Sangue blu
Mario Della Valle (1896-n.d.)
Al Bologna dal 1913 al 1922; 45 presenze ufficiali.
Esordio in campionato: 19-10-1913, Hellas Verona-Bologna 8-2
Iscritto al registro della nobiltà italiana, Mario era il secondo dei tre fratelli Della Valle che vestirono i colori rossoblù nell’epoca di passaggio dall’eroico dilettantismo ai primi passi del calcio professionistico. Dopo che il fratello maggiore Guido, tra i soci fondatori del club, era morto nel 1915 combattendo nella Grande Guerra, toccò a Mario raccoglierne l’eredità, in attesa che il piccolo Giuseppe, classe 1899, diventasse abbastanza maturo da poter ricalcare i loro passi. A diciassette anni Mario Della Valle era già nei ranghi della prima squadra, segnalandosi per il tocco raffinato e lo spunto in velocità. Furono gli anni successivi alla Guerra a rivelare appieno il suo talento, anche in fase realizzativa, con 22 gol nei campionati 1919-20 e 1920-21, giocati assieme al fratello Giuseppe.

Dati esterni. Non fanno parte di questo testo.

Lemma prune_skip_empty vms w :
  prune_skip vms w = EmptyString ↔
  w_SchedulingPaused w = false ∧
  ∀ vm, vm ∈ vms → vm_Worker vm ≠ EmptyString → vm_Worker vm ≠ w_Name w.
Proof.
  unfold prune_skip, hasVMs. destruct (w_SchedulingPaused w); [by split; [|intros []]|].
  destruct (Z.ltb_spec 0 (Z.of_nat (length (filter (λ vm, vm_Worker vm ≠ EmptyString
    ∧ vm_Worker vm = w_Name w) vms)))) as [Hl|Hl].
  - split; [done|]. intros [_ Hno]. exfalso.
    destruct (filter _ vms) as [|vm l] eqn:Hf; [simpl in Hl; lia|].
    assert (vm ∈ vm :: l) as Hin by by left. rewrite <-Hf in Hin.
    apply list_elem_of_filter in Hin as [[Hne Heq] Hin]. by apply (Hno vm).
  - split; [|done]. intros _. split; [done|]. intros vm Hvm Hne Heq.
    assert (vm ∈ filter (λ vm, vm_Worker vm ≠ EmptyString ∧ vm_Worker vm = w_Name w) vms)
      as Hin by by apply list_elem_of_filter.
    destruct (filter _ vms); [by apply elem_of_nil in Hin|simpl in Hl; lia].
Qed.

(** The lists of [st] are the controller's, read for this sweep or, with the
    cache, not longer ago than its time to live: not what is left of an earlier
    read after a refresh that failed. *)
Definition read_in_time (e : Env (Logged W) CB X) (st : sweepState) : Prop :=
  match view e with
  | Some sv => ∃ sn,
      st_vms st = VMs sn ∧ st_live st = snap_Workers sn ∧ st_all st = AllWorkers sn ∧
      st_fetchedAt st = FetchedAt sn ∧
      ((∃ now, (Now (world e)).1 = Ret now ∧ snap sv = Some sn ∧
          (Sub now (FetchedAt sn) < ttl sv)%Z)
       ∨ (refresh (staleAfter sv) (clock_read sv (world e))).1 = Ret (OK sn))
  | None =>
      (ListVMs (world e)).1 = Ret (OK (st_vms st)) ∧
      (ListWorkers (ListVMs (world e)).2).1 = Ret (OK (st_all st)) ∧
      st_live st = st_all st
  end.

Lemma fresh_read_in_time s st :
  env_ok Pv Pw s.2 → reads s st → st_fresh st = true → read_in_time s.2 st.
Proof.
  destruct s as [c e]. intros Hok Hr Hf. unfold reads in Hr. revert Hr.
  assert (wp listVMsAndWorkers (λ o _, o = Ret (OK st) → read_in_time e st) (c, e)) as Hw;
    [|by apply Hw].
  unfold listVMsAndWorkers, state_set, read_in_time, env_ok in *. wp_go. simpl in Hok.
  destruct (view e) as [sv|] eqn:Hv; simpl.
  - apply wp_bind, wp_on_rest. unfold wp at 1, state_Get. rewrite Hv. simpl.
    destruct ((Get (sv, world e)).1) as [[[sn|] [err|]]| |] eqn:HG; simpl; try done; wp_go;
      try done; intros [= <-]; [done|].
    exists sn. do 4 (split; [done|]). exact (Get_without_error sv (world e) sn (proj1 Hok) HG).
  - apply wp_bind, wp_on_rest, wp_on_world. eapply wp_mono; [apply wp_run|].
    intros [[vms|err]| |] w1 H1; simpl; [|by wp_go|done..].
    apply wp_bind, wp_on_rest, wp_on_world. eapply wp_mono; [apply wp_run|]. simpl.
    intros [[ws|err]| |] w2 H2; simpl; [|by wp_go|done..].
    apply wp_bind, wp_on_rest, wp_on_world. eapply wp_mono; [apply wp_run|]. simpl.
    intros [now| |] w3 H3; simpl; [|done..]. wp_go. intros [= <-]. simpl.
    injection H1 as H1 <-. injection H2 as H2 <-.
    exact (conj H1 (conj H2 eq_refl)).
Qed.

(** C13: a sweep deletes the record of a worker only if pruning is on and
    the lists are not older than this sweep, or, with the cache, than its time to
    live (a snapshot kept after a failed refresh does not count), and then only of
    a worker that is not live, whose last heartbeat is known and longer ago than
    the limit, that no operator has paused, and that has no VM assigned to it. *)
Theorem sweep_prunes_safely s st :
  sweep_ready s → reads s st →
  wp (sweep hooks)
     (returns (λ _ s', ∃ news, env_calls s'.2 = env_calls s.2 ++ news ∧
        ∀ n ok, CallDeleteWorker n ok ∈ news →
          (0 < pruneAfter s.1)%Z ∧ read_in_time s.2 st ∧
          ∃ w, w ∈ st_all st ∧ w_Name w = n ∧
            n ∉ w_Name <$> st_live st ∧ w_LastSeen w ≠ 0%Z ∧
            (pruneAfter s.1 < Sub (st_fetchedAt st) (w_LastSeen w))%Z ∧
            w_SchedulingPaused w = false ∧
            ∀ vm, vm ∈ st_vms st → vm_Worker vm ≠ EmptyString → vm_Worker vm ≠ n)) s.
Proof.
  intros Hr Hread. eapply wp_sweep_read; [done..|].
  intros now gone reaped prunes s' Hst Hsw. simpl.
  eexists. split; [apply (sw_calls Hsw)|].
  intros n ok [Hin|Hin]%elem_of_app.
  { by apply list_elem_of_fmap in Hin as (? & ? & _). }
  pose proof (sw_prunes Hsw) as HF.
  apply list_elem_of_lookup in Hin as [i Hi].
  destruct (Forall2_lookup_r _ _ _ _ _ HF Hi) as (w & Hw & ok' & [= -> ->]).
  apply list_elem_of_lookup_2 in Hw.
  unfold pruned_records in Hw.
  destruct (st_fresh st) eqn:Hfr; simpl in Hw; [|by apply elem_of_nil in Hw].
  destruct (Z.ltb_spec 0 (pruneAfter s.1)); [|by apply elem_of_nil in Hw].
  split; [done|]. split; [by apply fresh_read_in_time; [apply (sr_env _ Hr)|..]|].
  apply list_elem_of_filter in Hw as [(Hl & Hz & Hage & Hskip) Hw].
  apply prune_skip_empty in Hskip as [Hp Hvms].
  exists w. do 2 (split; [done|]).
  split; [intros Hx; apply Hl; unfold live_names; by apply elem_of_list_to_set|].
  split; [by unfold IsZero in Hz; apply Z.eqb_neq in Hz|]. done.
Qed.

(** C15: a VM handed to the cleanup loop stays there until it is gone: every
    queued name that is still reported as a managed VM is attempted in the
    sweep, and is dropped from the queue exactly if the controller accepts the
    deletion; nothing else enters or leaves the queue but names no longer
    reported. *)
Theorem sweep_retries_queued s st :
  sweep_ready s → reads s st →
  wp (sweep hooks)
     (returns (λ _ s', ∃ news, env_calls s'.2 = env_calls s.2 ++ news ∧
        pendingDeletes s'.1 ⊆ pendingDeletes s.1 ∧
        ∀ n, n ∈ pendingDeletes s.1 →
          (n ∉ managed_names (st_vms st) ∧ n ∉ pendingDeletes s'.1) ∨
          ∃ ok, CallDeleteVM n ok ∈ news ∧ (n ∈ pendingDeletes s'.1 ↔ ok = false))) s.
Proof.
  intros Hr Hread. eapply wp_sweep_read; [done..|].
  intros now gone reaped prunes s' Hst Hsw. simpl.
  eexists. split; [apply (sw_calls Hsw)|].
  pose proof (sw_pending Hsw) as Hp. rewrite Hp.
  split; [intros n [_ [? _]%elem_of_difference]%elem_of_filter; done|]. intros n Hn.
  destruct (decide (n ∈ managed_names (st_vms st))) as [Hm|Hm]; [right|left].
  2:{ split; [done|]. by intros [? _]%elem_of_filter. }
  exists (bool_decide (n ∈ gone)). split.
  - rewrite elem_of_app. left. pose proof Hm as Hm'.
    unfold managed_names in Hm'. apply elem_of_list_to_set in Hm'.
    apply list_elem_of_fmap in Hm' as (vm & -> & Hvm).
    apply list_elem_of_filter in Hvm as [Hman Hvm].
    unfold deletions. apply list_elem_of_fmap. exists vm. split; [done|].
    apply list_elem_of_filter. split; [|done]. apply due_reapable. split; [done|by left].
  - rewrite bool_decide_eq_false, elem_of_filter, elem_of_difference. tauto.
Qed.
End Sweeps.

(** ** Witnesses *)

Definition offline (name : string) : Worker :=
  {| w_Name := name; w_Labels := ∅; w_Resources := {[resourceTartVMs := 1%Z]};
     w_SchedulingPaused := false; w_LastSeen := 1%Z |}.

(** One failed VM, one whose job is over, one at work, one stranded on a machine
    that is gone; a live worker, and the record of one long offline. *)
Definition messy : Fleet :=
  mkFleet [runner_vm "gha-orchard-large-0a0a0a0a" "failed" "mini-1" "mini-1";
           runner_vm "gha-orchard-large-1b1b1b1b" "running" "mini-1" "mini-1";
           runner_vm "gha-orchard-large-2c2c2c2c" "running" "mini-1" "mini-1";
           runner_vm "gha-orchard-large-3d3d3d3d" "running" "gone" "gone"]
    [mac "mini-1" "mini-1" 10 16384; offline "old"] (λ _, false).

Definition messy_state : Cleanup * Env (Logged (Sim messy)) unit unit :=
  (MarkForDeletion "gha-orchard-large-1b1b1b1b" (SetWorkerPruneAfter Hour NewCleanup),
   mkEnv (mkLogged (mkSim (100 * Hour)%Z 0) []) (mkCapacity 4 7 [])
     (Some (NewStateView 0%Z 0%Z)) tt).

Definition no_callbacks : CleanupHooks (Logged (Sim messy)) unit unit :=
  mkCleanupHooks None None None (λ _ _, mret tt).

#[local] Notation messy_vms := (λ vms, vms = fleet_reported_vms messy).
#[local] Notation messy_ws := (λ ws, ws = fleet_workers messy).

Lemma messy_ready : sweep_ready messy_vms messy_ws false no_callbacks messy_state.
Proof.
  constructor; try done.
  - constructor; try done. intros cb ws e He. split; try done. by rewrite app_nil_r.
  - intros vms ->. simpl. repeat constructor; set_solver.
  - intros ws ->. split; [|by vm_compute]. repeat constructor; by vm_compute.
Qed.

Definition messy_read : sweepState :=
  mkSweepState (fleet_reported_vms messy) [mac "mini-1" "mini-1" 10 16384]
    (fleet_workers messy) (100 * Hour)%Z true.

Lemma messy_reads : reads messy_state messy_read.
Proof. unfold reads. reflexivity. Qed.

Lemma cleanup_loop_survives_witness :
  env_calls (Run no_callbacks [Tick; Tick; CtxDone] messy_state).2.2 =
    [CallDeleteVM "gha-orchard-large-0a0a0a0a" true;
     CallDeleteVM "gha-orchard-large-1b1b1b1b" true; CallDeleteWorker "old" true;
     CallDeleteVM "gha-orchard-large-0a0a0a0a" true; CallDeleteWorker "old" true] ∧
  (Run no_callbacks [Tick; Tick; CtxDone] messy_state).1 = Ret tt.
Proof.
  split; [by vm_compute|].
  by rewrite (proj1 (cleanup_loop_survives _ _ _ _ _ 2 [] messy_ready)).
Defined.

Lemma sweep_reaps_exactly_witness :
  env_calls (sweep no_callbacks messy_state).2.2 =
    [CallDeleteVM "gha-orchard-large-0a0a0a0a" true;
     CallDeleteVM "gha-orchard-large-1b1b1b1b" true; CallDeleteWorker "old" true] ∧
  wp (sweep no_callbacks)
    (returns (λ _ s', ∃ now doomed, (∀ vm, vm ∈ doomed ↔
       vm ∈ fleet_reported_vms messy ∧ reapable messy_state.1 now vm) ∧
       length doomed ≤ length (env_calls s'.2))) messy_state.
Proof.
  split; [by vm_compute|].
  eapply wp_mono; [apply (sweep_reaps_exactly _ _ _ _ _ _ messy_ready messy_reads)|].
  intros [[]| |] s'; simpl; [|done..].
  intros (now & doomed & attempts & prunes & -> & _ & _ & Hd & HF).
  exists now, doomed. split; [done|]. rewrite !length_app.
  apply Forall2_length in HF. simpl. lia.
Defined.

Lemma sweep_reconciles_witness :
  (InUse (capacity (sweep no_callbacks messy_state).2.2) = 1%Z) ∧
  wp (sweep no_callbacks) (returns (λ _ s', Max (capacity s'.2) = 1%Z)) messy_state ∧
  faulty messy_vms messy_ws no_callbacks false (λ _, false).
Proof.
  split; [by vm_compute|]. split; [|done].
  eapply wp_mono; [apply (sweep_reconciles _ _ _ _ _ _ messy_ready messy_reads)|].
  intros [[]| |] s'; simpl; [|done..]. by intros (now & news & reaped & _ & _ & _ & _ & _ & ->).
Defined.

Lemma sweep_prunes_safely_witness :
  CallDeleteWorker "old" true ∈ env_calls (sweep no_callbacks messy_state).2.2 ∧
  wp (sweep no_callbacks)
    (returns (λ _ s', CallDeleteWorker "mini-1" true ∉ env_calls s'.2)) messy_state.
Proof.
  split; [apply (bool_decide_unpack _) || (vm_compute; set_solver)|].
  eapply wp_mono; [apply (sweep_prunes_safely _ _ _ _ _ _ messy_ready messy_reads)|].
  intros [[]| |] s'; simpl; [|done..]. intros (news & -> & Hn) Hin.
  destruct (Hn "mini-1" true) as (_ & _ & w & _ & _ & Hl & _); [exact Hin|].
  apply Hl. by left.
Defined.

Lemma sweep_retries_queued_witness :
  pendingDeletes (sweep no_callbacks messy_state).2.1 = ∅ ∧
  wp (sweep no_callbacks)
    (returns (λ _ s', ∃ ok, CallDeleteVM "gha-orchard-large-1b1b1b1b" ok ∈ env_calls s'.2))
    messy_state.
Proof.
  split; [by vm_compute|].
  eapply wp_mono; [apply (sweep_retries_queued _ _ _ _ _ _ messy_ready messy_reads)|].
  intros [[]| |] s'; simpl; [|done..]. intros (news & -> & _ & Hq).
  destruct (Hq "gha-orchard-large-1b1b1b1b") as [[Hn _]|(ok & Hok & _)].
  - simpl. set_solver.
  - exfalso. apply Hn. apply (bool_decide_unpack _). by vm_compute.
  - by exists ok.
Defined.

(** A queued deletion is dropped by a sweep that reads a snapshot from before the
    VM was created, although the controller reports the VM. *)
Definition outdated_state : Cleanup * Env (Logged (Sim messy)) unit unit :=
  (MarkForDeletion "gha-orchard-large-1b1b1b1b" NewCleanup,
   mkEnv (mkLogged (mkSim 100%Z 0) []) (mkCapacity 4 7 [])
     (Some (mkStateView Minute Minute (Some (newSnapshot [] (fleet_workers messy) 99%Z Minute))
              None None)) tt).

Example outdated_snapshot_forgets_queued :
  let s' := (sweep no_callbacks outdated_state).2 in
  pendingDeletes s'.1 = ∅ ∧ env_calls s'.2 = [] ∧
  "gha-orchard-large-1b1b1b1b" ∈ vm_Name <$> fleet_reported_vms messy.
Proof. split; [by vm_compute|]. split; [by vm_compute|]. simpl. set_solver. Qed.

Tra i due, però, era chiaro chi fosse destinato a restare a lungo nella formidabile squadra allenata da Felsner. Per Mario, che studiava da medico, era diventato impossibile conciliare studio e sport. «Talvolta», ricorderà negli anni a venire, «si lasciava a desiderare: e il pubblico non mancava di beccare; e siccome la stampa di quei tempi non aveva spazio per entrare nei particolari, non specificava per esempio che il cattivo rendimento poteva dipendere da una nottata in bianco dovuta ad esami imminenti; la gente rimaneva perplessa mentre la realtà, se conosciuta, avrebbe giustificato in pieno la prova scadente». Lasciò il calcio nel pieno della maturità, a ventisei anni non compiuti, per dedicarsi completamente all’attività di medico a Vergato, sulla montagna bolognese. Un rimpianto lo perseguitò a lungo: nel 1921, durante la finale scudetto con la Pro Vercelli giocata sul neutro di Livorno, Della Valle fallì un gol a un metro dal portiere Cavanna. Era la famosa partita del “golden gol”. Chi avesse segnato per primo, in quegli interminabili tempi supplementari, avrebbe conquistato il titolo. L’errore fu fatale: pochi minuti dopo toccò al piemontese Rampini risolvere l’incontro. Forse anche il rimorso per quell’errore spinse il talentuoso Mario a lasciare la ribalta al fratello Giuseppe.